Connie Potter Connie at traumafoundation.org
Wed Feb 25 16:29:24 GMT 2009


I found it rather interesting that rotor was the target of this
legislation whereas the most recent tragedies in our rural area were
both King Airs (Sierra Blanca and Chinle).  There is nothing in this
legislation to compel oversight of fixed wing airmedical transport.  

As to triage and utilization, etc., the statute does require that
helicopter regulations be integral to state (EMS) planning.  However, it
give a rather confusing "clarification" about interstate transport which
apparently will require an agreement between states in order to apply
regulations. 

Connie Potter, RN, MBA
President
National Foundation for Trauma Care


-----Original Message-----
From: Thomson, Dave [mailto:dthomson at phihelico.com] 
Sent: Wednesday, February 25, 2009 7:42 AM
To: Trauma & Critical Care mailing list
Subject: RE: NTSB to Issue Helicopter EMS Safety Recommendations

The current dispatch criteria have been out since 2003.  They no doubt
need revision, but nevertheless they have been available and have been
endorsed by several groups.  I think the new trauma triage guidelines
from CDC may help decrease some unnecessary scene responses.

I agree that utilization review is the key.  Currently some programs do
a good job, while others don't do any UR.  The excuse that many
organizations use is "If we upset the referring organizations then they
won't call us when we are truly needed."  That's bunk - you can
instruct, rather than belittle, and most people will respond in a
positive manner.

The insurance carriers are the ultimate external UR in many cases - but
they also suffer from a lack of knowledge.

There are two other important questions that need to be addressed in
this discussion: What are the alternatives, and how safe are they?

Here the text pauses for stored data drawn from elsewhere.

(** A queue of one place: the second producer waits until a consumer takes. *)
Definition two_producers : list (@label (op nat)) :=
  [Call 0 (Put 7); Enter 0 0; Call 1 (Put 8); Enter 1 0; Call 2 Take; Enter 2 1; Enter 1 0].

Lemma bounded_queue_correct_witness :
  exists q0 s, new 1 = Ok q0 /\ run body cond_of two_producers (init q0 3) = Ok s /\
    inv 1 s /\ log s = [(Put 7, Unit); (Take, Item 7); (Put 8, Unit)].
Proof.
  destruct (bounded_queue_correct (T := nat) 1 two_producers 3) as (q0 & s & Hq & Hs & Hi); [vm_compute; congruence|].
  exists q0, s. split_and!; [exact Hq|exact Hs|exact Hi|]. injection Hq as <-. vm_compute in Hs. by injection Hs as <-.
Defined.

End BoundedBlockingQueue.

(** ** CountDownLatch *)

Module CountDownLatch.

Inductive op := Wait | CountDown | GetCount.
Inductive ret := Unit | Count (n : Z).
Inductive cond := Condition | NoWait.

#[global] Instance cond_eq_dec : EqDecision cond.
Proof. solve_decision. Defined.

Definition cond_of (o : op) : cond := match o with Wait => Condition | _ => NoWait end.

Definition wait (count_ : Z) : outcome (@result Z ret cond) :=
  if (0 <? count_)%Z then Ok Block else Ok (Done count_ [] Unit).

Definition countDown (count_ : Z) : outcome (@result Z ret cond) :=
  count_ ← ck32 (count_ - 1);
  Ok (Done count_ (if (count_ =? 0)%Z then [(Condition, true)] else []) Unit).

Definition getCount (count_ : Z) : outcome (@result Z ret cond) := Ok (Done count_ [] (Count count_)).

Definition body (o : op) (c : Z) : outcome (@result Z ret cond) :=
  match o with Wait => wait c | CountDown => countDown c | GetCount => getCount c end.

Local Abbreviation state := (@Monitor.state Z op ret).

(** Calls of [countDown] that have finished. *)
Definition downs (l : list (op * ret)) : Z := Z.of_nat (count (fun x => match x.1 with CountDown => true | _ => false end) l).

Lemma downs_app l x : downs (l ++ [x]) = (downs l + downs [x])%Z.
Proof. unfold downs. rewrite count_app. lia. Qed.

Definition passed (o : op * ret) : Prop := o.1 = Wait.

Definition inv (count0 : Z) (n : nat) (s : state) : Prop :=
  shared s = (count0 - downs (log s))%Z /\ (INT_MIN + Z.of_nat n <= shared s <= INT_MAX)%Z /\ (0 < waiting cond_of Condition (threads s) -> (0 < shared s)%Z) /\ (Exists passed (log s) -> (shared s <= 0)%Z).

Lemma exists_app l x : Exists passed (l ++ [x]) <-> Exists passed l \/ passed x.
Proof. rewrite Exists_app, Exists_cons, Exists_nil. tauto. Qed.

Lemma latch_inv_effect count0 n s s' : inv count0 (1 + n) s -> effect body cond_of s s' -> inv count0 n s'.
Proof.
  intros (Hc & Hr & Hw & Hp) [->|o E1 E2 Hn|o Hb E1 E2 Hn|o notes v k ts Hb E2 E3 Hn]; unfold inv.
  - split_and!; try done; lia.
  - rewrite E1, E2. destruct (Hn Condition) as [H1 _]. split_and!; try done; lia.
  - rewrite E1, E2. destruct o; cbn in Hb; try done; [|unfold countDown in Hb; by destruct (ck32 _)].
    unfold wait in Hb. destruct (Z.ltb_spec 0 (shared s)); [|done]. split_and!; try done; lia.
  - rewrite E2, E3, downs_app, exists_app. destruct (Hn Condition) as [H1 H2]. destruct o; cbn [body] in Hb.
    + unfold wait in Hb. destruct (Z.ltb_spec 0 (shared s)); [done|]. injection Hb as <- <- <-. cbn [notify_list].
      change (downs [(Wait, Unit)]) with 0%Z. split_and!; lia.
    + unfold countDown in Hb. apply bind_Ok in Hb as (c & Hck & Hb). injection Hb as <- <- <-.
      unfold ck32 in Hck. destruct (_ && _)%bool eqn:Erange; [|done]. injection Hck as Ec. change (downs [(CountDown, Unit)]) with 1%Z.
      split_and!; try lia.
      * destruct (Z.eqb_spec c 0); cbn [notify_list].
        -- destruct (notifyAll_spec cond_of Condition ts Condition) as [-> _]. decide_conds. lia.
        -- rewrite H1. intros Hx. specialize (Hw Hx). lia.
      * intros [Hx|Hx]; [specialize (Hp Hx); lia|done].
    + injection Hb as <- <- <-. cbn [notify_list]. change (downs [(GetCount, Count (shared s))]) with 0%Z.
      split_and!; try lia. intros [Hx|Hx]; [auto|done].
Qed.

(** Threads pass a latch only after it was counted down to zero, and
    none waits on after that: while one waits the count is positive. *)
Theorem latch_correct count0 ls n :
  (INT_MIN + Z.of_nat (length ls) <= count0 <= INT_MAX)%Z ->
  exists s, run body cond_of ls (init count0 n) = Ok s /\
    shared s = (count0 - downs (log s))%Z /\
    (0 < waiting cond_of Condition (threads s) -> (0 < shared s)%Z) /\
    (Exists passed (log s) -> (shared s <= 0)%Z).
Proof.
  intros Hr. destruct (run_invariant body cond_of (inv count0) ls (init count0 n)) as (s & Hs & Hi).
  - unfold inv, init. cbn [shared threads log]. rewrite waiting_init. change (downs []) with 0%Z. split_and!; try lia.
    by rewrite Exists_nil.
  - intros m s (_ & Hb & _) o. destruct o; cbn; [unfold wait; destruct (_ <? _)%Z; eauto| |unfold getCount; eauto].
    unfold countDown. rewrite ck32_Ok by lia. cbn. eauto.
  - intros m s s'. apply latch_inv_effect.
  - exists s. unfold inv in Hi. naive_solver.
Qed.

(** Two threads wait for a count of one; a third counts down. *)
Lemma latch_correct_witness :
  exists s, run body cond_of [Call 0 Wait; Enter 0 0; Call 1 Wait; Enter 1 0; Call 2 CountDown; Enter 2 0] (init 1%Z 3) = Ok s /\
    shared s = (1 - downs (log s))%Z.
Proof.
  destruct (latch_correct 1 [Call 0 Wait; Enter 0 0; Call 1 Wait; Enter 1 0; Call 2 CountDown; Enter 2 0] 3) as (s & H1 & H2 & _);
    [by split|by exists s].
Defined.

End CountDownLatch.

(** ** ThreadPool *)

Module ThreadPool.
Section Pool.
Context {Task : Type}.

Inductive op := Run (task : Task) | Take | Stop | QueueSize.
(** [Accepted] says whether [run] queued its task; [Got] is the task that
    [take] returns, if any. *)
Inductive ret := Accepted (b : bool) | Got (task : option Task) | Unit | Count (n : nat).
Inductive cond := NotEmpty | NotFull | NoWait.

#[global] Instance cond_eq_dec : EqDecision cond.
Proof. solve_decision. Defined.

Definition cond_of (o : op) : cond := match o with Take => NotEmpty | Run _ => NotFull | _ => NoWait end.

Record t := mk { queue_ : list Task; maxQueueSize_ : nat; running_ : bool }.

Definition new : t := mk [] 0 false.
Definition setMaxQueueSize (n : nat) (s : t) : t := mk (queue_ s) n (running_ s).
(** [start] before the threads run. *)
Definition start (s : t) : t := mk (queue_ s) (maxQueueSize_ s) true.

Definition isFull (s : t) : bool := (0 <? maxQueueSize_ s) && (maxQueueSize_ s <=? length (queue_ s)).

(** [run] when there are worker threads. *)
Definition run_task (task : Task) (s : t) : outcome (@result t ret cond) :=
  if isFull s && running_ s then Ok Block
  else if negb (running_ s) then Ok (Done s [] (Accepted false))
  else
    _ ← assert (negb (isFull s));
    Ok (Done (mk (queue_ s ++ [task]) (maxQueueSize_ s) (running_ s)) [(NotEmpty, false)] (Accepted true)).

Definition take (s : t) : outcome (@result t ret cond) :=
  match queue_ s with
  | [] => if running_ s then Ok Block else Ok (Done s [] (Got None))
  | front :: q =>
      Ok (Done (mk q (maxQueueSize_ s) (running_ s)) (if 0 <? maxQueueSize_ s then [(NotFull, false)] else []) (Got (Some front)))
  end.

(** [stop] up to the joins. *)
Definition stop (s : t) : outcome (@result t ret cond) :=
  Ok (Done (mk (queue_ s) (maxQueueSize_ s) false) [(NotEmpty, true); (NotFull, true)] Unit).

Definition queueSize (s : t) : outcome (@result t ret cond) := Ok (Done s [] (Count (length (queue_ s)))).

Definition body (o : op) (s : t) : outcome (@result t ret cond) :=
  match o with Run task => run_task task s | Take => take s | Stop => stop s | QueueSize => queueSize s end.

(** [run]: without worker threads the caller runs the task. *)
Definition run_inline (no_threads : bool) (task : Task) : option Task := if no_threads then Some task else None.

(** One turn of the loop of [runInThread]: whether the worker goes on to
    [take], and what it does with the result. *)
Definition worker_goes_on (s : t) : bool := running_ s.
Definition worker_runs (r : ret) : option Task := match r with Got task => task | _ => None end.

Definition accepted (l : list (op * ret)) : list Task :=
  omap (fun x => match x with (Run v, Accepted true) => Some v | _ => None end) l.
Definition taken (l : list (op * ret)) : list Task := omap (fun x => worker_runs x.2) l.

Local Abbreviation state := (@Monitor.state t op ret).

Definition inv (cap : nat) (s : state) : Prop :=
  maxQueueSize_ (shared s) = cap /\ (0 < cap -> length (queue_ (shared s)) <= cap) /\
  accepted (log s) = taken (log s) ++ queue_ (shared s) /\
  (0 < waiting cond_of NotEmpty (threads s) ->
    running_ (shared s) = true /\ length (queue_ (shared s)) <= ready cond_of NotEmpty (threads s)) /\
  (0 < waiting cond_of NotFull (threads s) ->
    running_ (shared s) = true /\ 0 < cap /\ cap - length (queue_ (shared s)) <= ready cond_of NotFull (threads s)).

Lemma pool_log_app l x : accepted (l ++ [x]) = accepted l ++ accepted [x] /\ taken (l ++ [x]) = taken l ++ taken [x].
Proof. split; apply omap_app. Qed.

Lemma inv_take cap s s' k ts v notes :
  inv cap s -> take (shared s) = Ok (Done (shared s') notes v) -> log s' = log s ++ [(Take, v)] ->
  threads s' = notify_list cond_of notes k ts ->
  (forall c, waiting cond_of c ts = waiting cond_of c (threads s) /\
             ready cond_of c ts + b (cond_of Take = c) = ready cond_of c (threads s)) -> inv cap s'.
Proof.
  intros (Hcap & Hlen & Hf & Hw & Hw') Hb E2 E3 Hc. destruct (Hc NotEmpty) as [H1 H2], (Hc NotFull) as [H3 H4].
  unfold inv. rewrite E2, E3. destruct (pool_log_app (log s) (Take, v)) as [-> ->]. unfold take in Hb. rewrite Hf.
  destruct (queue_ (shared s)) as [|x q] eqn:Eq.
  - destruct (running_ (shared s)) eqn:Er; [done|]. injection Hb as <- <- <-. cbn [notify_list]. rewrite Eq, Er, !app_nil_r.
    split_and!; try done; (intros Hx; rewrite ?H1, ?H3 in Hx; naive_solver).
  - injection Hb as <- <- <-. cbn [queue_ maxQueueSize_ running_]. rewrite app_nil_r, <- app_assoc. cbn [length] in *.
    rewrite Hcap. destruct (Nat.ltb_spec 0 cap); cbn [notify_list].
    + destruct (notify_spec cond_of NotFull k ts NotEmpty) as [-> ->], (notify_spec cond_of NotFull k ts NotFull) as [-> ->].
      unfold b in *; decide_conds; cbn [Nat.b2n] in *. split_and!; try done; try lia; intros Hx; split_and!; try lia; naive_solver lia.
    + unfold b in *; decide_conds; cbn [Nat.b2n] in *. split_and!; try done; try lia; intros Hx; split_and!; try lia; naive_solver lia.
Qed.

Lemma inv_run cap s s' task k ts v notes :
  inv cap s -> run_task task (shared s) = Ok (Done (shared s') notes v) -> log s' = log s ++ [(Run task, v)] ->
  threads s' = notify_list cond_of notes k ts ->
  (forall c, waiting cond_of c ts = waiting cond_of c (threads s) /\
             ready cond_of c ts + b (cond_of (Run task) = c) = ready cond_of c (threads s)) -> inv cap s'.
Proof.
  intros (Hcap & Hlen & Hf & Hw & Hw') Hb E2 E3 Hc. destruct (Hc NotEmpty) as [H1 H2], (Hc NotFull) as [H3 H4].
  unfold inv. rewrite E2, E3. destruct (pool_log_app (log s) (Run task, v)) as [-> ->]. unfold run_task in Hb. rewrite Hf.
  destruct (running_ (shared s)) eqn:Er.
  - destruct (isFull (shared s)) eqn:Ef; [done|]. cbn in Hb. injection Hb as <- <- <-. cbn [queue_ maxQueueSize_ running_ notify_list].
    unfold isFull in Ef. rewrite Hcap in Ef. rewrite length_app, app_nil_r, <- app_assoc. cbn [length].
    destruct (notify_spec cond_of NotEmpty k ts NotEmpty) as [-> ->], (notify_spec cond_of NotEmpty k ts NotFull) as [-> ->].
    unfold b in *; decide_conds; cbn [Nat.b2n] in *.
    assert (0 < cap -> length (queue_ (shared s)) < cap).
    { intros. apply andb_false_iff in Ef as [Ef|Ef]; [apply Nat.ltb_ge in Ef|apply Nat.leb_gt in Ef]; lia. }
    split_and!; try done; try lia; intros Hx; split_and!; try lia; naive_solver lia.
  - rewrite andb_false_r in Hb. injection Hb as <- <- <-. cbn [notify_list]. rewrite Er, !app_nil_r.
    split_and!; try done; (intros Hx; rewrite ?H1, ?H3 in Hx; naive_solver).
Qed.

In some areas there are ground ambulances with well trained crews who
can efficiently and cost-effectively transport patients. That is one
alternative to air medical transport.  The other alternative is having
the ability to manage these patients in place. The former is,
unfortunately rare, especially in rural areas.  The latter capability is
also rapidly decreasing, as hospitals close or become essentially
free-standing emergency departments.  It is also not clear exactly what
the risks are with ground ambulance transport.  We have some reasonable
data that emergency response with red lights and sirens is a high-risk
procedure.  What we don't know is what the risks are for routine-traffic
critical care transport (both patient care and vehicle risk).  We also
don't have guidelines for when those transports need to be run with red
lights and siren.

There are groups, such as CCT-CORE that are attempting to shed some
light on some of these issues.  Until we have those data the best thing
we can do is to encourage everyone to use the appropriate resources in
the safest manner possible to provide patients with the best care
available.

Dave Thomson

David P. Thomson, MS, MD, FACEP, CMTE, CHC
National Medical Advisor
PHI Air Medical
 
-----Original Message-----
From: Bjorn, Pret [mailto:pbjorn at emh.org] 
Sent: 24 February, 2009 10:10
To: Trauma & Critical Care mailing list
Cc: HEMS at ntsb.gov
Subject: RE: NTSB to Issue Helicopter EMS Safety Recommendations

I'm not seeing any recommendation of even the most rudimentary triage
and activation (case selection) criteria.  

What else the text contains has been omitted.